Task item
Using the records below, write out again exactly the lines that begin at the line containing "else (Ok (default" and end at the line containing "(None, mkMem (<[key", and no other lines.
···
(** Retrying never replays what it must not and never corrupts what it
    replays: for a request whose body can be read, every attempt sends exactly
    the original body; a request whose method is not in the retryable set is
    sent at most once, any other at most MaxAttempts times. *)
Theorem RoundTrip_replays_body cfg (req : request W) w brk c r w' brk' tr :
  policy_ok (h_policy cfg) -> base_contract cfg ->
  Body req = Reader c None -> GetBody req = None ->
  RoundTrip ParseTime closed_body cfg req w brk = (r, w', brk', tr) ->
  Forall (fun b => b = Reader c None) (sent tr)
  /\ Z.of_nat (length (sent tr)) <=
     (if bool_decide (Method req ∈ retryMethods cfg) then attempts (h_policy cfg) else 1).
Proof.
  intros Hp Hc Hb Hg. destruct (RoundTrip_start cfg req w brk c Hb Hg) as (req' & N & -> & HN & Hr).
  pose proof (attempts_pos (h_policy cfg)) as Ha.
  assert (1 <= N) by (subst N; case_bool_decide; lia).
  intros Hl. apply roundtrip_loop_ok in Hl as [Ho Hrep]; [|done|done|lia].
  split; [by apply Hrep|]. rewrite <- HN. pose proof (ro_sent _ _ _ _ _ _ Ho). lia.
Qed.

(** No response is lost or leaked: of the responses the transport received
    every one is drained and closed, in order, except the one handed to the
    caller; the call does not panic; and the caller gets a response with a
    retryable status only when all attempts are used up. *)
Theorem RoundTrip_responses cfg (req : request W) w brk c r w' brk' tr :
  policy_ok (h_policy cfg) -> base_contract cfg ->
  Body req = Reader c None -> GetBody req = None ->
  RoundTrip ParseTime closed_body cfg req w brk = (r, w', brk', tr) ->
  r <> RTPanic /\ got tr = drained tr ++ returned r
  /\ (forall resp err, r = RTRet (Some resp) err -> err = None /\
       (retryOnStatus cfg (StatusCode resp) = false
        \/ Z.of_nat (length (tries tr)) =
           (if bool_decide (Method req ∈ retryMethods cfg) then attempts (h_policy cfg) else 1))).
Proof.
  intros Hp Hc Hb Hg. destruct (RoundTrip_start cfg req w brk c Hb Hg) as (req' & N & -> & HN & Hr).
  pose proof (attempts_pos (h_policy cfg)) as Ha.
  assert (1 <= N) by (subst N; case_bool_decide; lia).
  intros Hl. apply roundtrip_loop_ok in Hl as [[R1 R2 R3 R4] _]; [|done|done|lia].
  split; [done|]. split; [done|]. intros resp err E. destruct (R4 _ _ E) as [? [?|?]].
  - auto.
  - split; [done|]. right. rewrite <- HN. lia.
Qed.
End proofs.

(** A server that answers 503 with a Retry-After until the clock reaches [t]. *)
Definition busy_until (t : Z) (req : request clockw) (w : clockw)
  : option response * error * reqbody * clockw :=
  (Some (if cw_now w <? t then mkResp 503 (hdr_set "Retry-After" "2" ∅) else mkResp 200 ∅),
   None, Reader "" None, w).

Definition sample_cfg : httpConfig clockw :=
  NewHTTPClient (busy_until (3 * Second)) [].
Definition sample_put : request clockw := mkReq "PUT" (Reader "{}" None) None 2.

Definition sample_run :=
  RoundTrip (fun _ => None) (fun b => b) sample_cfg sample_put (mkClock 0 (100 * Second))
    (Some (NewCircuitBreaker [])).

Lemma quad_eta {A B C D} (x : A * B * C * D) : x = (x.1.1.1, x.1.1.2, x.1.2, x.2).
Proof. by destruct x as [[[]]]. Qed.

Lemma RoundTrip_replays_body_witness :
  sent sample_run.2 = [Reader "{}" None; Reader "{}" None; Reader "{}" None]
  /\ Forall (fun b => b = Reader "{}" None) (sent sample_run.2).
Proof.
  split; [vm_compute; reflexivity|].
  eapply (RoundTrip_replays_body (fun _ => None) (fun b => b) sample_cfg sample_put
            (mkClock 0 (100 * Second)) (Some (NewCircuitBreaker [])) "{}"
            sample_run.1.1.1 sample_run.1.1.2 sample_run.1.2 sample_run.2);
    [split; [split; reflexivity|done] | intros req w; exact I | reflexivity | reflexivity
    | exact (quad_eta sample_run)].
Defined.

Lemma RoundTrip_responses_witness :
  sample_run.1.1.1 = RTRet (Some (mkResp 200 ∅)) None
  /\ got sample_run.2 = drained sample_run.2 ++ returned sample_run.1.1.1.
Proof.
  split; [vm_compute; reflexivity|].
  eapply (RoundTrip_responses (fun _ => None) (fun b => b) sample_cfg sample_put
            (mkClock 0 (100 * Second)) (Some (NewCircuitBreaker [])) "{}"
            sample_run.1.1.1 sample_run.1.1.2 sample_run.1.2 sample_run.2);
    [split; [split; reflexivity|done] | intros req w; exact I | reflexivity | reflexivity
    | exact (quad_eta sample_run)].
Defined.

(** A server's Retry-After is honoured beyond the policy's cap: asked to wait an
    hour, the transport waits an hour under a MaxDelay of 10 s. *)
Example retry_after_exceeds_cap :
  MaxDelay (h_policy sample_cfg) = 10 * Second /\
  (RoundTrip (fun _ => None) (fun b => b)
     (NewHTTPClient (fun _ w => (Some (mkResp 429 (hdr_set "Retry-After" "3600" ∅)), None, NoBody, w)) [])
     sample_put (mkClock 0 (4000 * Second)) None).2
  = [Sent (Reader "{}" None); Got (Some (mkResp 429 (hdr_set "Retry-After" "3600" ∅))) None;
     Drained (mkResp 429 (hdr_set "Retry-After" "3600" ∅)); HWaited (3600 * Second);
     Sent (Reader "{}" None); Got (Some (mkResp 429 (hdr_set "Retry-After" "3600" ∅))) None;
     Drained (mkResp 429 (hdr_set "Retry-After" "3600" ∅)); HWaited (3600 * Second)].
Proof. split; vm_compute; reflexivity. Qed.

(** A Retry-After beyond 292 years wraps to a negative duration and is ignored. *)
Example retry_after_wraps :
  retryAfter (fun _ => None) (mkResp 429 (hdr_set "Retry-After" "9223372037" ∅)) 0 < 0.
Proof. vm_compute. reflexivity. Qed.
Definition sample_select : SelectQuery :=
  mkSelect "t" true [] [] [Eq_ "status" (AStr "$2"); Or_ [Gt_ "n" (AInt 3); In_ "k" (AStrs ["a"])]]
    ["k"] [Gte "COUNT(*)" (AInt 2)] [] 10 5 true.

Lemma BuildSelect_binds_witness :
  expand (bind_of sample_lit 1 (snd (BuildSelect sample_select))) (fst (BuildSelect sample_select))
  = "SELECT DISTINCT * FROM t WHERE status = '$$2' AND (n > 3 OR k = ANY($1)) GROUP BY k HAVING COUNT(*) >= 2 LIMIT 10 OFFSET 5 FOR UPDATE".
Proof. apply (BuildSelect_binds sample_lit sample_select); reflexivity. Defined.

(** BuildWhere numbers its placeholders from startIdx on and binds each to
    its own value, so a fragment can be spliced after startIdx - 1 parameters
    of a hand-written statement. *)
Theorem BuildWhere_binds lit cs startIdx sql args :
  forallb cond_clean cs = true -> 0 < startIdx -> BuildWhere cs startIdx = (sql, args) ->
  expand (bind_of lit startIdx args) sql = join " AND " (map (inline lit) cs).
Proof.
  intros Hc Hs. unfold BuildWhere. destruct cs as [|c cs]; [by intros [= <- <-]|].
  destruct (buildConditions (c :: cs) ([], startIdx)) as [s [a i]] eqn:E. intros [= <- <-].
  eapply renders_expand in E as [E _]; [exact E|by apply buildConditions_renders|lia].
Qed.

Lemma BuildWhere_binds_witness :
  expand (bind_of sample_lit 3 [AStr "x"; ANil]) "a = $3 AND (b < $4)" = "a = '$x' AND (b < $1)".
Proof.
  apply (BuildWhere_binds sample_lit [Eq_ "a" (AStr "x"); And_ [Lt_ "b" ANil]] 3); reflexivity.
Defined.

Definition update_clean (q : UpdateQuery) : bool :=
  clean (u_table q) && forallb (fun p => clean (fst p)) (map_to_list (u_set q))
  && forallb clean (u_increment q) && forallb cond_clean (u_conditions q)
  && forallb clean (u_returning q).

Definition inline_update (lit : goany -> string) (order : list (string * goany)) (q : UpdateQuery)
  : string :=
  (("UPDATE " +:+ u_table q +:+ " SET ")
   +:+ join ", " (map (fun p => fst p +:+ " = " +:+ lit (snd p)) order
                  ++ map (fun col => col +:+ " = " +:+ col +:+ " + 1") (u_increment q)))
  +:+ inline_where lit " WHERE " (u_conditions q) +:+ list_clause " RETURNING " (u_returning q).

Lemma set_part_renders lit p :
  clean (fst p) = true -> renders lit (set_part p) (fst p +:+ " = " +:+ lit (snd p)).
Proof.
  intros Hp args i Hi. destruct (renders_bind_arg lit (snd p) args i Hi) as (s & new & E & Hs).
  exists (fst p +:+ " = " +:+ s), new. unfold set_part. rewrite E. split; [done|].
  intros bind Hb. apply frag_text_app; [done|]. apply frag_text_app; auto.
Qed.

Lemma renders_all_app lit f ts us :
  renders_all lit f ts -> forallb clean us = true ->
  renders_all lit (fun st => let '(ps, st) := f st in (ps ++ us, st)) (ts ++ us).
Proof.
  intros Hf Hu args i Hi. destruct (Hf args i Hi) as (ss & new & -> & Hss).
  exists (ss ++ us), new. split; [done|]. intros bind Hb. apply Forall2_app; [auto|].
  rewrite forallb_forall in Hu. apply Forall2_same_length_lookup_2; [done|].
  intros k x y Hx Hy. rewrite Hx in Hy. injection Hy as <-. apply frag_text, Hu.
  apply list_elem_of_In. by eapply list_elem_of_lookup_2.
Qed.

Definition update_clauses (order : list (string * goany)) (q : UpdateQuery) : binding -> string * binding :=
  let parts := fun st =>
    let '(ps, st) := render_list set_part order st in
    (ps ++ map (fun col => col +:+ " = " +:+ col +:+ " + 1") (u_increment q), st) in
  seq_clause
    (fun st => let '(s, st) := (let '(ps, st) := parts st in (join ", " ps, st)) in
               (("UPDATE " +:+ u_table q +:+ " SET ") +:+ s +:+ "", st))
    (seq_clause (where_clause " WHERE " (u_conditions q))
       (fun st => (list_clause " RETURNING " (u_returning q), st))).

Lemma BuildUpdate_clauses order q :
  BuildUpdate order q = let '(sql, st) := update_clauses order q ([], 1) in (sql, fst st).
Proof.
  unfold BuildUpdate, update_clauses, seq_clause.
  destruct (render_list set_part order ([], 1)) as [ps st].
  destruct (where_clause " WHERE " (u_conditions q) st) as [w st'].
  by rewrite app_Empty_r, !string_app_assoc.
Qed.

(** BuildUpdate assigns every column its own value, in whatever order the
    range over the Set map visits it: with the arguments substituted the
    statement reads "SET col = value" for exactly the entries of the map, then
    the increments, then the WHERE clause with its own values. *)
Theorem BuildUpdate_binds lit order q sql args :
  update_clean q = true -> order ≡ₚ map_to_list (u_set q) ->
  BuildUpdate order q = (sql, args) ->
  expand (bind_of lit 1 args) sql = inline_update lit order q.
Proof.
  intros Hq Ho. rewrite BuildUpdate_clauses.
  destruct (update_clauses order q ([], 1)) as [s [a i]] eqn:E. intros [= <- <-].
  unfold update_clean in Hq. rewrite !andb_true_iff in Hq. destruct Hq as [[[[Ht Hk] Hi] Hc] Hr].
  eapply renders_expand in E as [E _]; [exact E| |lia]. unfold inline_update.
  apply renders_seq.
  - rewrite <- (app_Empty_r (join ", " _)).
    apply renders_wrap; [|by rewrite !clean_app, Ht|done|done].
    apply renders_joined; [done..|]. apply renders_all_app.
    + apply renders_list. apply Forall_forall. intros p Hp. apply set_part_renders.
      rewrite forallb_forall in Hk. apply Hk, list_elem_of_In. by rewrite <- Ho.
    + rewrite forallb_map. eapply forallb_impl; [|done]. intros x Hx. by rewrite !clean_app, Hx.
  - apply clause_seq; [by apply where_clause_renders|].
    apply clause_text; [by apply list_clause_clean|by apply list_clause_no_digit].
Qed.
···
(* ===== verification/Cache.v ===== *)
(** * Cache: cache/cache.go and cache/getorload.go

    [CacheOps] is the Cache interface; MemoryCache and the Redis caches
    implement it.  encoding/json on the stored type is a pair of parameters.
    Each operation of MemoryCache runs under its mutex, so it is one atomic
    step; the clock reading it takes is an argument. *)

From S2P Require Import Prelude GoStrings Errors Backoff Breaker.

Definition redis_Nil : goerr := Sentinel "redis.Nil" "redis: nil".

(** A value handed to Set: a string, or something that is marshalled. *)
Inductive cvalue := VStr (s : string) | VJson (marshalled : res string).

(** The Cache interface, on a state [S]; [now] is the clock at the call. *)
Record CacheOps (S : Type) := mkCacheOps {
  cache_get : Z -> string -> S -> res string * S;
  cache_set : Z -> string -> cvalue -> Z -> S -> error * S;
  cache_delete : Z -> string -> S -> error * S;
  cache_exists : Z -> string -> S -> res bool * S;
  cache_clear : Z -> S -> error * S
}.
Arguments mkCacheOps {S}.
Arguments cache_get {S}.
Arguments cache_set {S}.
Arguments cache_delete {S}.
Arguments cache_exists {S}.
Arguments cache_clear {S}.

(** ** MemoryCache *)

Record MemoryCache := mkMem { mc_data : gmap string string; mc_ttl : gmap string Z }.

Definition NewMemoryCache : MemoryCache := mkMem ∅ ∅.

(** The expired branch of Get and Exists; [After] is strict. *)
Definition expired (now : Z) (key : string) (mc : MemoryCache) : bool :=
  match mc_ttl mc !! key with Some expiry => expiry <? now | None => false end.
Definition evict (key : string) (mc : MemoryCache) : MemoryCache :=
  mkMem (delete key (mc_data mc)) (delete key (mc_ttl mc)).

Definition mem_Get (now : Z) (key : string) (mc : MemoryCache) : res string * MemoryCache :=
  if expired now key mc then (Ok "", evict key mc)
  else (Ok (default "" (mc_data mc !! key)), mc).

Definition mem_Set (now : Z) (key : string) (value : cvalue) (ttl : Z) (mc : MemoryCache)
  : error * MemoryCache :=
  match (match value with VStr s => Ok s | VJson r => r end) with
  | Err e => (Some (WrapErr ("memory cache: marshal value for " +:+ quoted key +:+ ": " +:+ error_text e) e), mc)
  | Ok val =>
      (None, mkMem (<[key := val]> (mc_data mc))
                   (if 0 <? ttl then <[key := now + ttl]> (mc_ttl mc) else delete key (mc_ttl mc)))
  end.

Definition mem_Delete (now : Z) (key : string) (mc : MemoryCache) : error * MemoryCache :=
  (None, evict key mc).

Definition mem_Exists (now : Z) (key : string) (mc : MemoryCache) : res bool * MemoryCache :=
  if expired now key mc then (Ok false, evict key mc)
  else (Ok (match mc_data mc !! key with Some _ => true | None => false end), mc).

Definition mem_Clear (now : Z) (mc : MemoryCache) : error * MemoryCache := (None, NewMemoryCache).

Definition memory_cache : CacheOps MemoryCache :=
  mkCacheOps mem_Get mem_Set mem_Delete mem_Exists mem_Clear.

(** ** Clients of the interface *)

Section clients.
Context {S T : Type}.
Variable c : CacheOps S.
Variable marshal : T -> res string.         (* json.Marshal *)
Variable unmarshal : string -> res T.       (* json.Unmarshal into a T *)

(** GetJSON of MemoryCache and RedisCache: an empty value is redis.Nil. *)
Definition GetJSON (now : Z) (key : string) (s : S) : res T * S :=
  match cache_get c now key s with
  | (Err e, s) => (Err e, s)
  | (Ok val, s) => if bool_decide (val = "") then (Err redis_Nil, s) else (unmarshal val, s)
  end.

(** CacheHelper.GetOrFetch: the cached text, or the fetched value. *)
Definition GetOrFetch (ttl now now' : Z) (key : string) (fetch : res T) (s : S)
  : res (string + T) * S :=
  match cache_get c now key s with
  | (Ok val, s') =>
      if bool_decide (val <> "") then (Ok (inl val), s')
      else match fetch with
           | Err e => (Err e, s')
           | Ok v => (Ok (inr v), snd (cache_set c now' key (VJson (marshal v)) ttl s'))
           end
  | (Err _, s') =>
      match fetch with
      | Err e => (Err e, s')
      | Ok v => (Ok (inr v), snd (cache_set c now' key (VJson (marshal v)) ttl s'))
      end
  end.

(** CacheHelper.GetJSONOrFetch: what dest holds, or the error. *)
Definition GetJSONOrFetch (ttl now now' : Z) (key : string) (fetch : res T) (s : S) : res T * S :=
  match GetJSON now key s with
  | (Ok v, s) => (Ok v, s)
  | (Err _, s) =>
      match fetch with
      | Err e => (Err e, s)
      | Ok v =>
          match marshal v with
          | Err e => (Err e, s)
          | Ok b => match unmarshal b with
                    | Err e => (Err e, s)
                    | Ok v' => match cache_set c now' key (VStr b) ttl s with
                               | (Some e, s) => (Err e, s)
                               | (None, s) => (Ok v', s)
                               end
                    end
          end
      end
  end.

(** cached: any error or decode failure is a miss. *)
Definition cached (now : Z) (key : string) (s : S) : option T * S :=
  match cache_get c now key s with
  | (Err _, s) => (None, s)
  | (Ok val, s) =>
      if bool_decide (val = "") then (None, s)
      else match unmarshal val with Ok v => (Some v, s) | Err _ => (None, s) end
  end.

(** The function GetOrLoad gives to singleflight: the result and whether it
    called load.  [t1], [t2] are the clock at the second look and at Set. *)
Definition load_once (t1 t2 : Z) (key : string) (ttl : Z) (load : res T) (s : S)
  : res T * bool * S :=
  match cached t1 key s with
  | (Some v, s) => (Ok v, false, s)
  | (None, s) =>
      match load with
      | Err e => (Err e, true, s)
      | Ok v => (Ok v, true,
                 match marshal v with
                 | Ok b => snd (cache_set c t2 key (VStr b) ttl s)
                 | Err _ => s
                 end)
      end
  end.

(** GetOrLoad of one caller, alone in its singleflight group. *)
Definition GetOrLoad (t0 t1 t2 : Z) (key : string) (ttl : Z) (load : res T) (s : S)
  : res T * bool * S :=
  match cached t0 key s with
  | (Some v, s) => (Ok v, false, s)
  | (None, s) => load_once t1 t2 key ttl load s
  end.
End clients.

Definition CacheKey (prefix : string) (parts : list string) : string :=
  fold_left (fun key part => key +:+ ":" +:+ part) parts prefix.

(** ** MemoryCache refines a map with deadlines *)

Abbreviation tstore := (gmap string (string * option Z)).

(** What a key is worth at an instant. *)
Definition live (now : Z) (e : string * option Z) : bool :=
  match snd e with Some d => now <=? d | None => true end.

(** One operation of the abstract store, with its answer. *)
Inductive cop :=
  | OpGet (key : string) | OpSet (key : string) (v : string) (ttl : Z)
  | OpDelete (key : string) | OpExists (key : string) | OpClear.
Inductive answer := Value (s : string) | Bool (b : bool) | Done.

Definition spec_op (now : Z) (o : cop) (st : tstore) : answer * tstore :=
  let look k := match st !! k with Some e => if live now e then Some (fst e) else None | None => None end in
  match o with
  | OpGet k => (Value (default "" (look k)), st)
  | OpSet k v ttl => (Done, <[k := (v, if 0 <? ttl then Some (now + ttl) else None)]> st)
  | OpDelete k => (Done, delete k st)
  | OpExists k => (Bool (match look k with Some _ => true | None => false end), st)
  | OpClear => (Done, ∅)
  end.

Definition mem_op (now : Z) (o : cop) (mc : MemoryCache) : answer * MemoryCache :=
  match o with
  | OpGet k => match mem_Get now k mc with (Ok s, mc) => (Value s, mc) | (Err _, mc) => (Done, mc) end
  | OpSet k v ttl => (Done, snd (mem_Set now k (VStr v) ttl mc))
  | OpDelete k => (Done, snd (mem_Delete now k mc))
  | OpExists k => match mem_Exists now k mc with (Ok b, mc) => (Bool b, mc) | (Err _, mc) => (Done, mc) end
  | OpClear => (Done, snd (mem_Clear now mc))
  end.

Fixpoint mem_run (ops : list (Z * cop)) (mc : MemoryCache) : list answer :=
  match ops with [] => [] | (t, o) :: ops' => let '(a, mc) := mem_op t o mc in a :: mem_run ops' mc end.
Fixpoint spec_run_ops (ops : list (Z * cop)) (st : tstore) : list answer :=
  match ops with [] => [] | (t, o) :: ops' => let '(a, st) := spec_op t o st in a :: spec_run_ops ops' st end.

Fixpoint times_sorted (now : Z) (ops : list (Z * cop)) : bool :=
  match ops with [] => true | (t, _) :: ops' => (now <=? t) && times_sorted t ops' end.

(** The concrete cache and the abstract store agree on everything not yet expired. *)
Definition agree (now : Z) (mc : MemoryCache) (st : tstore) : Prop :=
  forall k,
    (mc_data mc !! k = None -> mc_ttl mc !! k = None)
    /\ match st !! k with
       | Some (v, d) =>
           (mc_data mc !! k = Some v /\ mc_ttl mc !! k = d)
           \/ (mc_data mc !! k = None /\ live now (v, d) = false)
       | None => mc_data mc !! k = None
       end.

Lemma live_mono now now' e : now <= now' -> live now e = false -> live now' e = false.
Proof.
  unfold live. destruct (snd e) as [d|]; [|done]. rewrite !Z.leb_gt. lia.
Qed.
···
Task solution
  else (Ok (default "" (mc_data mc !! key)), mc).

Definition mem_Set (now : Z) (key : string) (value : cvalue) (ttl : Z) (mc : MemoryCache)
  : error * MemoryCache :=
  match (match value with VStr s => Ok s | VJson r => r end) with
  | Err e => (Some (WrapErr ("memory cache: marshal value for " +:+ quoted key +:+ ": " +:+ error_text e) e), mc)
  | Ok val =>
      (None, mkMem (<[key := val]> (mc_data mc))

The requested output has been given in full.